The Swiss government is drafting a savings plan which would eliminate a popular tax relief. If approved, this could make emigration even more appealing to retirees.
The government has presented an austerity package which includes many federal spending measures aimed at eliminating the budget’s structural deficit. One of the 60 proposals is aimed at increasing tax revenue – and it’s tough: the tax breaks given for second and third pillar pensions are to be abolished.
Currently, those who voluntarily contribute to second pillar pension funds or third pillar private pension schemes can deduct the amount from their annual taxable income.
When one then withdraws one’s savings at retirement age, it is taxed at a relatively low rate. This makes saving for a pension more attractive and makes it possible for many people to withdraw their pension later.
However, the tax rate for lump-sum pension withdrawals is now to be drastically increased in this new proposal, and it has triggered notable reactions in Switzerland. Even fiscal conservatives, normally strong supporters of austerity, are criticising the proposal.

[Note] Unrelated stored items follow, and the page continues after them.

(* ===== verification/Arch.v ===== *)
(** * The other architectures

    The register tables of src/src/unwind/i386.h, arm.h, arm64.h, ppc64.h and
    s390x.h beside that of x86_64.h, one of which src/src/unwind/unwind.h includes:
    the members of [struct pt_regs] by DWARF number, the numbering, the constants
    the unwinder is configured with, and the start of a walk. Here a frame is a map
    from the members of [struct pt_regs] to their values; [Regs] has the layout of
    x86_64 in words, and the last part relates the two. *)
From stdpp Require Import strings pretty.
From S2P Require Import Prelude Regs.

(** ** Register tables *)

(** What a header defines: [UNW_REGISTER_INFO], the members [UNW_PC] and [UNW_SP]
    name, [DWARF_REG_MAP], and the constants, with the defaults of unwind.h where
    the header leaves them out. *)
Record arch : Type := mk_arch {
  reg_members : list string;
  pc_member : string;
  sp_member : string;
  dwarf_map : Z -> Z;
  pc_idx : Z;
  sp_idx : Z;
  real_regs : Z;
  pc_from_ra : bool;
  sp_from_cfa : bool
}.

(** [base[0]] ... [base[n-1]]. *)
Definition array_members (base : string) (n : nat) : list string :=
  map (fun i => base +:+ "[" +:+ pretty (N.of_nat i) +:+ "]") (seq 0 n).

Definition i386 : arch :=
  mk_arch ["ax"; "cx"; "dx"; "bx"; "sp"; "bp"; "si"; "di"; "ip"] "ip" "sp" (fun r => r) 8 4 8 false true.
(** The names of kernels without STAPCONF_X86_UNIREGS. *)
Definition i386_old : arch :=
  mk_arch ["eax"; "ecx"; "edx"; "ebx"; "esp"; "ebp"; "esi"; "edi"; "eip"] "eip" "esp" (fun r => r) 8 4 8 false true.

Definition arm_map (r : Z) : Z := if (0 <=? r) && (r <=? 15) then r else 9999.
Definition arm : arch :=
  mk_arch (array_members "uregs" 16) "uregs[15]" "uregs[13]" arm_map 15 13 16 true true.

Definition arm64_map (r : Z) : Z := if (0 <=? r) && (r <=? 31) then r else 9999.
Definition arm64 : arch :=
  mk_arch (array_members "regs" 31 ++ ["sp"; "pc"]) "pc" "sp" arm64_map 32 31 33 true true.

Definition ppc64_map (r : Z) : Z :=
  if (0 <=? r) && (r <=? 31) then r
  else if (r =? 64) || (r =? 100) then 32
  else if (r =? 65) || (r =? 108) then 34
  else if (r =? 66) || (r =? 109) then 33
  else 9999.
Definition ppc64 : arch :=
  mk_arch (array_members "gpr" 32 ++ ["softe"; "ctr"; "link"; "nip"]) "nip" "gpr[1]" ppc64_map 35 1 35 true true.

Definition s390x_map (r : Z) : Z :=
  if (0 <=? r) && (r <=? 15) then r
  else if r =? 64 then 16
  else if r =? 65 then 17
  else 9999.
Definition s390x : arch :=
  mk_arch (array_members "gprs" 16 ++ ["psw.addr"; "psw.mask"]) "psw.addr" "gprs[15]" s390x_map 16 15 18 true false.

Definition x86_64 : arch :=
  mk_arch ["ax"; "dx"; "cx"; "bx"; "si"; "di"; "bp"; "sp"; "r8"; "r9"; "r10"; "r11"; "r12"; "r13"; "r14"; "r15"; "ip"]
    "ip" "sp" DWARF_REG_MAP UNW_PC_IDX UNW_SP_IDX UNW_NR_REAL_REGS UNW_PC_FROM_RA UNW_SP_FROM_CFA.

Definition architectures : list arch := [x86_64; i386; i386_old; ppc64; s390x; arm; arm64].

(** ** Frames *)

(** [struct unwind_frame_info] *)
Record arch_frame : Type := mk_af { af_regs : gmap string Z; af_call : Z }.

Section frame.
Variable a : arch.

Definition member (f : arch_frame) (s : string) : Z := default 0 (af_regs f !! s).
Definition arch_pc (f : arch_frame) : Z := member f (pc_member a).
Definition arch_sp (f : arch_frame) : Z := member f (sp_member a).

(** The member of [struct pt_regs] that the DWARF register [r] is, if the table has
    one: [reg_info[DWARF_REG_MAP(r)]] with the test against [ARRAY_SIZE(reg_info)]. *)
Definition reg_member (r : Z) : option string :=
  if (0 <=? dwarf_map a r) && (dwarf_map a r <? Z.of_nat (length (reg_members a)))
  then reg_members a !! Z.to_nat (dwarf_map a r) else None.

Definition frame_reg (f : arch_frame) (r : Z) : option Z := member f <$> reg_member r.
Definition set_frame_reg (f : arch_frame) (r v : Z) : option arch_frame :=
  (fun s => mk_af (<[s := v]> (af_regs f)) (af_call f)) <$> reg_member r.
End frame.

(** [arch_unw_init_frame_info(info, regs, sanitize)] of arm.h, arm64.h, ppc64.h and
    s390x.h with saved registers; [same] is [&info->regs == regs]. *)
Definition init_frame (info : arch_frame) (regs : gmap string Z) (same : bool) : arch_frame :=
  if same then mk_af (af_regs info) 1 else mk_af regs 0.

(** The one of i386.h: a frame of the kernel has no stack pointer of its own among
    the saved registers, it is where they were saved: [regs_sp] is [&regs->sp] and
    [kernel_ds] is [__KERNEL_DS]. *)
Definition i386_init_frame (info : arch_frame) (regs : gmap string Z) (same user_mode : bool)
    (regs_sp kernel_ds : Z) : arch_frame :=
  if same then mk_af (af_regs info) 1
  else if user_mode then mk_af regs 0
  else mk_af (<["ss" := kernel_ds]> (<["sp" := regs_sp]> regs)) 0.

(** ** Snapshots of the processor

    Without saved registers the functions of x86_64.h, i386.h and arm64.h store the
    registers of the processor, which [cpu] gives by name, in [info->regs]. A store
    is a register and an offset in [struct pt_regs], whose layout is a list of
    members of [size] bytes. A segment register, of which the processor writes only
    the low half of its member, is taken whole: it is no DWARF register. *)
Definition store_at (layout : list string) (size : Z) (cpu : string -> Z) (f : arch_frame) (s : string * Z) : arch_frame :=
  match layout !! Z.to_nat (snd s / size) with
  | Some m => mk_af (<[m := cpu (fst s)]> (af_regs f)) (af_call f)
  | None => f
  end.
Definition snapshot (layout : list string) (size : Z) (stores : list (string * Z)) (cpu : string -> Z)
    (f : arch_frame) : arch_frame := fold_left (store_at layout size cpu) stores f.

(** The members in the order of the offsets. *)
Definition x86_64_layout : list string :=
  ["r15"; "r14"; "r13"; "r12"; "bp"; "bx"; "r11"; "r10"; "r9"; "r8"; "ax"; "cx"; "dx"; "si"; "di"; "orig_ax";
   "ip"; "cs"; "flags"; "sp"; "ss"].
Definition x86_64_stores : list (string * Z) :=
  [("rip", 128); ("r15", 0); ("r14", 8); ("r13", 16); ("r12", 24); ("rbp", 32); ("rbx", 40); ("r11", 48); ("r10", 56);
   ("r9", 64); ("r8", 72); ("rax", 80); ("rcx", 88); ("rdx", 96); ("rsi", 104); ("rdi", 112); ("cs", 136); ("rsp", 152);
   ("ss", 160)].
Definition x86_64_snapshot := snapshot x86_64_layout 8 x86_64_stores.

(** The configuration with fs and gs; the offsets after [orig_eax] are those from
    %3, which points to that member. *)
Definition i386_layout : list string :=
  ["bx"; "cx"; "dx"; "si"; "di"; "bp"; "ax"; "ds"; "es"; "fs"; "gs"; "orig_ax"; "ip"; "cs"; "flags"; "sp"; "ss"].
Definition ORIG_EAX : Z := 44.
Definition i386_stores : list (string * Z) :=
  [("eip", ORIG_EAX + 4); ("ebx", 0); ("ecx", 4); ("edx", 8); ("esi", 12); ("edi", 16); ("ebp", 20); ("eax", 24);
   ("ds", 28); ("es", 32); ("fs", 36); ("gs", 40); ("cs", ORIG_EAX + 8); ("esp", ORIG_EAX + 16); ("ss", ORIG_EAX + 20)].
Definition i386_snapshot := snapshot i386_layout 4 i386_stores.

(** The stores through %2 of arm64.h, two per [stp]; the one through %1 goes to an
    address nothing has set. *)
Definition arm64_layout : list string := array_members "regs" 31 ++ ["sp"; "pc"; "pstate"].
Definition arm64_stores : list (string * Z) :=
  map (fun i => ("x" +:+ pretty (N.of_nat i), 8 * Z.of_nat i)) (seq 0 28) ++ [("x29", 224); ("x30", 232); ("x16", 240)].
Definition arm64_snapshot := snapshot arm64_layout 8 arm64_stores.

(** ** Well-formed tables *)

(** The table of an architecture: no member twice, the program counter and the
    stack pointer where the two constants say, and a numbering that leads into the
    table or past its end, but never below it. *)
Record arch_ok (a : arch) : Prop := {
  ok_members : NoDup (reg_members a);
  ok_pc : 0 <= pc_idx a /\ reg_members a !! Z.to_nat (pc_idx a) = Some (pc_member a);
  ok_sp : 0 <= sp_idx a /\ reg_members a !! Z.to_nat (sp_idx a) = Some (sp_member a);
  ok_real : 0 < real_regs a <= Z.of_nat (length (reg_members a));
  ok_map : forall r, 0 <= r -> 0 <= dwarf_map a r
}.

Lemma architecture_ok a : a ∈ architectures -> arch_ok a.
Proof.
  unfold architectures. rewrite !elem_of_cons, elem_of_nil.
  intros [-> | [-> | [-> | [-> | [-> | [-> | [-> | []]]]]]]]; constructor;
    try (vm_compute; apply (bool_decide_unpack _); vm_compute; reflexivity);
    try (vm_compute; split; [discriminate|reflexivity]); try (vm_compute; split; congruence);
    intros r Hr; simpl; unfold DWARF_REG_MAP, arm_map, arm64_map, ppc64_map, s390x_map; repeat zcase; simpl; lia.
Qed.

Section ok.
Variable a : arch.
Hypothesis O : arch_ok a.

Lemma reg_member_lookup r s :
  0 <= r -> reg_member a r = Some s <-> reg_members a !! Z.to_nat (dwarf_map a r) = Some s.
Proof.
  intros Hr. pose proof (ok_map _ O r Hr). unfold reg_member.
  destruct (Z.leb_spec 0 (dwarf_map a r)); [|lia]. cbn [andb].
  destruct (Z.ltb_spec (dwarf_map a r) (Z.of_nat (length (reg_members a)))); [tauto|].
  rewrite lookup_ge_None_2 by lia. split; discriminate.
Qed.

(** Two numbers are the same member exactly when the numbering takes them to the
    same entry. *)
Lemma reg_member_same r r' s s' :
  0 <= r -> 0 <= r' -> reg_member a r = Some s -> reg_member a r' = Some s' ->
  s = s' <-> dwarf_map a r = dwarf_map a r'.
Proof.
  intros Hr Hr' E E'. apply reg_member_lookup in E; [|exact Hr]. apply reg_member_lookup in E'; [|exact Hr'].
  pose proof (ok_map _ O r Hr). pose proof (ok_map _ O r' Hr'). split.
  - intros <-. pose proof (NoDup_lookup _ _ _ _ (ok_members _ O) E E'). lia.
  - intros M. rewrite M in E. congruence.
Qed.

Lemma reg_member_at r s i m :
  0 <= r -> reg_member a r = Some s -> 0 <= i -> reg_members a !! Z.to_nat i = Some m ->
  m = s <-> dwarf_map a r = i.
Proof.
  intros Hr E Hi Em. apply reg_member_lookup in E; [|exact Hr]. pose proof (ok_map _ O r Hr). split.
  - intros <-. pose proof (NoDup_lookup _ _ _ _ (ok_members _ O) E Em). lia.
  - intros M. rewrite M in E. congruence.
Qed.
End ok.

Lemma member_insert f s v s' :
  member (mk_af (<[s := v]> (af_regs f)) (af_call f)) s' = if decide (s' = s) then v else member f s'.
Proof.
  unfold member. simpl. destruct (decide (s' = s)) as [->|N]; [rewrite lookup_insert_eq|rewrite lookup_insert_ne by congruence];
    reflexivity.
Qed.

Opponents fear that taxing lump-sum withdrawals would particularly disincentivise the middle class from funding their own retirement. Fiscal conservatives label the proposal as an “attack on the middle class” and criticise that “it would change the rules of the game”.
This tweet from Centre Party parliamentarian Elisabeth Schneider-Schneiter (the photo shows Finance Minister Karin Keller-Sutter) says: “Such a change of system jeopardises legal certainty. Those who pay in must be able to rely on the agreed rules of the game being adhered to. Something like this has no chance in @chparliament.”
The proposal is still in its early stages and has yet to pass through parliament. The formal consultation process is set to begin in January. A referendum against it would also be conceivable at a later date. However, the plan is already being widely discussed and raises many questions.
If it is ever implemented, emigration would be a possible workaround, as the Handelszeitung newspaper pointed out. This is because withdrawing one’s pension would only be taxed if the person resided in Switzerland at the time.
‘Loopholes for the Swiss Abroad’
“Finance Minister Karin Keller-Sutter’s plan aims to close tax loopholes. However, she is overlooking other loopholes that still exist, such as those for the Swiss Abroad,” writes the Handelszeitung.
Pensioners who live abroad only pay withholding tax on their pension withdrawals. “In some cantons, this is strikingly lower than the capital withdrawal tax,” says the newspaper, which concludes that “the plans make it more attractive to move abroad when retiring”.
For now, these potential changes remain theoretical. However, pension experts told the Handelszeitung that tax benefits alone were unlikely to drive emigration. Just moving abroad temporarily to lower one’s tax burden is unfeasible, as Swiss taxes would be due again on their return.
“So there probably won’t be a big wave of emigration,” it says. Still, one thing is clear: “the Swiss Abroad are the ones who are laughing.”
In fact, Swiss nationals abroad already benefit from tax advantages, as withholding tax can be reduced and even reclaimed in some countries, which not many people are aware of.
Even withholding taxes can be avoided
In canton Schwyz, withholding tax can be reduced if the pension funds are withdrawn. Schwyz offers the lowest tax rate, with some retirees paying as little as half the amount in taxes required in other cantons. And getting one’s pension paid out in Schwyz is possible for all Swiss Abroad, even if they did not live in the canton. All they have to do is transfer their pension assets to a pension fund based in canton Schwyz.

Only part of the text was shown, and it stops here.